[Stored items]
# # # #

(** * OM Yashoda Dairy: cart, checkout, rate limiter and order endpoint

  A shallow embedding of the storefront's business logic
  (js/utils.js, js/config.js, js/products.js, js/cart.js,
  js/checkout.js and api/submit-order.js) together with the properties
  its specification states about it.

  Conventions of the embedding:
  - a JavaScript string is the list of its UTF-16 code units ([jsstring]);
    string literals of the source are written [lit "..."];
  - a JavaScript value is a [value]; numbers that travel in a JSON body are
    rationals (every finite double is one; JSON carries neither NaN nor
    infinities);
  - amounts of money, quantities and clock readings are integers ([Z]) in
    the cart and the checkout; the totals of the cart are also computed on
    JavaScript numbers as they are, IEEE 754 doubles ([Number] and
    [NumberCart]), and shown to agree with the integer ones as long as the
    amounts are non-negative integers up to 2^53 - 1;
  - an exception is an explicit [Throw] outcome, external calls take their
    result from an explicit environment, and every call that leaves the
    program is logged in a trace of events. *)

From Stdlib Require Import ZArith QArith List String Ascii Bool Lia DecimalString Sorted.
From Stdlib Require SpecFloat.
From stdpp Require Import base gmap strings list.

Close Scope Q_scope.
Open Scope Z_scope.

(** ** JavaScript values *)

Module JS.

(** A string is its sequence of UTF-16 code units. *)
Definition jsstring := list N.

Definition ch (a : ascii) : N := N_of_ascii a.

(** A literal of the source text. *)
Definition lit (s : string) : jsstring := map N_of_ascii (list_ascii_of_string s).
#[global] Arguments lit : simpl never.
#[global] Arguments ch : simpl never.

Definition dquote : N := 34%N.

#[warnings="-register-all"]
Inductive value :=
| VUndefined
| VNull
| VBool (b : bool)
| VNum (q : Q)
| VStr (s : jsstring)
| VArr (xs : list value)
| VObj (fields : list (jsstring * value)).

(** ToBoolean. *)
Definition truthy (v : value) : bool :=
  match v with
  | VUndefined | VNull => false
  | VBool b => b
  | VNum q => negb (Qeq_bool q 0%Q)
  | VStr s => negb (bool_decide (s = []))
  | VArr _ | VObj _ => true
  end.

Definition is_string (v : value) : bool :=
  match v with VStr _ => true | _ => false end.

Definition is_number (v : value) : bool :=
  match v with VNum _ => true | _ => false end.

Definition isArray (v : value) : bool :=
  match v with VArr _ => true | _ => false end.

(** Own property of an object: the first binding of the key. *)
Fixpoint lookup_field (k : jsstring) (fields : list (jsstring * value)) : value :=
  match fields with
  | [] => VUndefined
  | (k', v) :: rest => if bool_decide (k' = k) then v else lookup_field k rest
  end.

(** [v.k] for the property names the program reads (none of them is an
    index or a prototype member).  Reading a property of [null] or
    [undefined] raises a TypeError: [None]. *)
Definition get (v : value) (k : jsstring) : option value :=
  match v with
  | VUndefined | VNull => None
  | VObj fields => Some (lookup_field k fields)
  | VArr xs =>
      Some (if bool_decide (k = lit "length")
            then VNum (inject_Z (Z.of_nat (length xs))) else VUndefined)
  | VStr s =>
      Some (if bool_decide (k = lit "length")
            then VNum (inject_Z (Z.of_nat (length s))) else VUndefined)
  | VBool _ | VNum _ => Some VUndefined
  end.

(** Whether converting a value to a string throws, as inside a template
    literal and in [new Date(v)].  An object parsed from JSON converts through
    [Object.prototype.toString] unless it has a property [toString] of its
    own, which is then not a function and leaves no conversion; an array
    converts its elements; everything else converts. *)
Fixpoint to_string_throws (v : value) : bool :=
  match v with
  | VObj fields => existsb (λ kv, bool_decide (fst kv = lit "toString")) fields
  | VArr xs => existsb to_string_throws xs
  | _ => false
  end.

(** [a || b] *)
Definition or_else (a b : value) : value := if truthy a then a else b.

(** WhiteSpace and LineTerminator code units: what [\s] matches and what
    [String.prototype.trim] strips. *)
Definition is_space (c : N) : bool :=
  ((9 <=? c) && (c <=? 13) || (c =? 32) || (c =? 160) || (c =? 5760)
   || ((8192 <=? c) && (c <=? 8202)) || (c =? 8232) || (c =? 8233)
   || (c =? 8239) || (c =? 8287) || (c =? 12288) || (c =? 65279))%N.

Fixpoint trim_start (s : jsstring) : jsstring :=
  match s with
  | c :: rest => if is_space c then trim_start rest else s
  | [] => []
  end.

Definition trim (s : jsstring) : jsstring :=
  rev (trim_start (rev (trim_start s))).

End JS.
Import JS.

(** ** Regular expressions

    The two patterns of the configuration are anchored at both ends and use
    only character classes, concatenation, alternation, option and bounded
    or unbounded repetition; matching is decided by derivatives. *)

Module Regex.

Inductive regex :=
| Void
| Eps
| Class (p : N → bool)
| Seq (r1 r2 : regex)
| Alt (r1 r2 : regex)
| Star (r : regex).

Definition Chr (c : N) : regex := Class (N.eqb c).
Definition Opt (r : regex) : regex := Alt r Eps.
Definition Plus (r : regex) : regex := Seq r (Star r).

Fixpoint Str (s : jsstring) : regex :=
  match s with
  | [] => Eps
  | c :: rest => Seq (Chr c) (Str rest)
  end.

(** [r{n}] *)
Fixpoint Times (n : nat) (r : regex) : regex :=
  match n with
  | O => Eps
  | S n' => Seq r (Times n' r)
  end.

Fixpoint nullable (r : regex) : bool :=
  match r with
  | Void => false
  | Eps => true
  | Class _ => false
  | Seq r1 r2 => nullable r1 && nullable r2
  | Alt r1 r2 => nullable r1 || nullable r2
  | Star _ => true
  end.

Fixpoint deriv (c : N) (r : regex) : regex :=
  match r with
  | Void | Eps => Void
  | Class p => if p c then Eps else Void
  | Seq r1 r2 =>
      if nullable r1
      then Alt (Seq (deriv c r1) r2) (deriv c r2)
      else Seq (deriv c r1) r2
  | Alt r1 r2 => Alt (deriv c r1) (deriv c r2)
  | Star r1 => Seq (deriv c r1) (Star r1)
  end.

(** Whole-string match, as for a pattern written between [^] and [$]. *)
Fixpoint test (r : regex) (s : jsstring) : bool :=
  match s with
  | [] => nullable r
  | c :: rest => test (deriv c r) rest
  end.

End Regex.

(** ** js/config.js *)

Module Config.
Import Regex.

Record config := {
  DELIVERY_CHARGE : Z;
  MIN_ORDER_AMOUNT : Z;
  DELIVERY_SLOTS : list jsstring
}.

Definition CONFIG : config := {|
  DELIVERY_CHARGE := 0;
  MIN_ORDER_AMOUNT := 50;
  DELIVERY_SLOTS :=
    [ lit "Morning (7 AM - 10 AM)";
      lit "Afternoon (12 PM - 3 PM)";
      lit "Evening (5 PM - 8 PM)" ]
|}.

Definition digit (c : N) : bool := ((48 <=? c) && (c <=? 57))%N.

(** [^(\+91|91)?[6-9]\d{9}$] *)
Definition PHONE_REGEX : regex :=
  Seq (Opt (Alt (Str (lit "+91")) (Str (lit "91"))))
      (Seq (Class (λ c, (54 <=? c) && (c <=? 57))%N) (Times 9 (Class digit))).

(** The class [[^\s@]]. *)
Definition not_space_or_at (c : N) : bool := negb (is_space c || (c =? ch "@")%N).

(** [^[^\s@]+@[^\s@]+\.[^\s@]+$] *)
Definition EMAIL_REGEX : regex :=
  Seq (Plus (Class not_space_or_at))
      (Seq (Chr (ch "@"))
           (Seq (Plus (Class not_space_or_at))
                (Seq (Chr (ch ".")) (Plus (Class not_space_or_at))))).

End Config.

(** ** js/utils.js *)

Module Utils.

(** The character class of the pattern in [sanitizeInput]: ampersand,
    less-than, greater-than, double quote, single quote and slash. *)
Definition special (c : N) : bool :=
  existsb (N.eqb c) [ch "&"; ch "<"; ch ">"; dquote; ch "'"; ch "/"].

(** The [map] object of [sanitizeInput]. *)
Definition entity_map : list (N * jsstring) :=
  [ (ch "&", lit "&amp;");
    (ch "<", lit "&lt;");
    (ch ">", lit "&gt;");
    (dquote, lit "&quot;");
    (ch "'", lit "&#x27;");
    (ch "/", lit "&#x2F;") ].

(** [map[char]], a missing key reads [undefined] and is inserted as text. *)
Fixpoint entity (m : list (N * jsstring)) (c : N) : jsstring :=
  match m with
  | [] => lit "undefined"
  | (k, e) :: rest => if (k =? c)%N then e else entity rest c
  end.

(** [s.replace(re, f)] for a global one-character class [p]. *)
Fixpoint replace_class (p : N → bool) (f : N → jsstring) (s : jsstring) : jsstring :=
  match s with
  | [] => []
  | c :: rest => (if p c then f c else [c]) ++ replace_class p f rest
  end.

Definition sanitizeInput (input : value) : jsstring :=
  match input with
  | VStr s => replace_class special (entity entity_map) s
  | _ => []
  end.

(** [RegExp.prototype.test] on an anchored pattern, after ToString of the
    argument: a missing form field reads [undefined]. *)
Definition to_text (field : option jsstring) : jsstring :=
  match field with Some s => s | None => lit "undefined" end.

Definition validatePhone (phone : option jsstring) : bool :=
  Regex.test Config.PHONE_REGEX (to_text phone).

Definition validateEmail (email : option jsstring) : bool :=
  Regex.test Config.EMAIL_REGEX (to_text email).

(** [String(n).padStart(width, '0')] for a natural number. *)
Definition decimal (n : N) : jsstring :=
  lit (DecimalString.NilZero.string_of_uint (N.to_uint n)).

Definition padStart (width : nat) (fill : N) (s : jsstring) : jsstring :=
  repeat fill (width - length s) ++ s.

# # # #

## [Aim of the exercise]
Total lines with "integers" in the records above: report that figure alone.

## [Output below]
2